== Records supplied
(** The linear-interpolation quantile in its textbook form: at position
    [h = (n-1) q] of the sorted sample, between the order statistics at the
    floor and at the ceiling of [h]. *)
Definition spec_quantile (xs : list Q) (q : Q) : cell :=
  match xs with
  | [] => NaN
  | _ :: _ =>
      let sorted := sort Qle_bool xs in
      let h := Qnat (length sorted - 1) * q in
      let lo := nth (Z.to_nat (Qfloor h)) sorted 0 in
      let hi := nth (Z.to_nat (Qceiling h)) sorted 0 in
      Finite (lo + (h - inject_Z (Qfloor h)) * (hi - lo))
  end.

Definition nonneg_amounts (df : list detail_row) : Prop :=
  Forall (fun r => 0 <= d_payment_amount r) df.


Definition controls_with (c : controls) (tp : Q) : controls :=
  {| selected_states := selected_states c;
     selected_specialty := selected_specialty c;
     income_range := income_range c;
     top_percent := tp |}.

Definition positive_amounts (df : list detail_row) : Prop :=
  Forall (fun r => 0 < d_payment_amount r) df.

Definition cell_le (a b : cell) : Prop := cell_leb a b = true.

Definition nondecreasing (cs : list cell) : Prop := Sorted cell_le cs.

(** The amounts in the order of the Lorenz table. *)
Definition lorenz_amounts (df : list detail_row) : list Q :=
  amounts (sort amount_leb df).

(* ------------------------------------------------------------------ *)
(** ** app.py: the FIPS lookup of the state table *)

Definition fips_items : list (string * Z) := [
  ("AL", 1%Z); ("AK", 2%Z); ("AZ", 4%Z); ("AR", 5%Z); ("CA", 6%Z); ("CO", 8%Z);
  ("CT", 9%Z); ("DE", 10%Z);
  ("FL", 12%Z); ("GA", 13%Z); ("HI", 15%Z); ("ID", 16%Z); ("IL", 17%Z); ("IN", 18%Z);
  ("IA", 19%Z);
  ("KS", 20%Z); ("KY", 21%Z); ("LA", 22%Z); ("ME", 23%Z); ("MD", 24%Z); ("MA", 25%Z);
  ("MI", 26%Z);
  ("MN", 27%Z); ("MS", 28%Z); ("MO", 29%Z); ("MT", 30%Z); ("NE", 31%Z); ("NV", 32%Z);
  ("NH", 33%Z);
  ("NJ", 34%Z); ("NM", 35%Z); ("NY", 36%Z); ("NC", 37%Z); ("ND", 38%Z); ("OH", 39%Z);
  ("OK", 40%Z);
  ("OR", 41%Z); ("PA", 42%Z); ("RI", 44%Z); ("SC", 45%Z); ("SD", 46%Z); ("TN", 47%Z);
  ("TX", 48%Z);
  ("UT", 49%Z); ("VT", 50%Z); ("VA", 51%Z); ("WA", 53%Z); ("WV", 54%Z); ("WI", 55%Z);
  ("WY", 56%Z); ("DC", 11%Z)
].

Definition fips_map : gmap string Z := list_to_map fips_items.

(** [df_states['state'].map(fips_map)] on one row of the state table. *)
Definition fips_code (r : map_row) : option Z := fips_map !! m_state r.

(* ------------------------------------------------------------------ *)
(** ** Further notions for the statements *)

(** The entries of [nature_map], in the order of the source. *)
Definition nature_items : list (string * string) := [
  ("Compensation for services other than consulting, including serving as faculty or as a speaker at a venue other than a continuing education program",
   "Non-consulting professional services");
  ("Consulting Fee", "Consulting");
  ("Food and Beverage", "Food & Beverage");
  ("Travel and Lodging", "Travel & Lodging");
  ("Royalty or License", "Royalty / License");
  ("Honoraria", "Honoraria");
  ("Education", "Education");
  ("Grant", "Grant");
  ("Acquisitions", "Acquisitions");
  ("Entertainment", "Entertainment");
  ("Long term medical supply or device loan", "Device / Supply Loan")
].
====
● Brief:
Word for word, reproduce the listing above from its start up to and including the line that has "Definition nonneg_amounts (df". Give only those lines.

● Worked solution:
(** The linear-interpolation quantile in its textbook form: at position
    [h = (n-1) q] of the sorted sample, between the order statistics at the
    floor and at the ceiling of [h]. *)
Definition spec_quantile (xs : list Q) (q : Q) : cell :=
  match xs with
  | [] => NaN
  | _ :: _ =>
      let sorted := sort Qle_bool xs in
      let h := Qnat (length sorted - 1) * q in
      let lo := nth (Z.to_nat (Qfloor h)) sorted 0 in
      let hi := nth (Z.to_nat (Qceiling h)) sorted 0 in
      Finite (lo + (h - inject_Z (Qfloor h)) * (hi - lo))
  end.

Definition nonneg_amounts (df : list detail_row) : Prop :=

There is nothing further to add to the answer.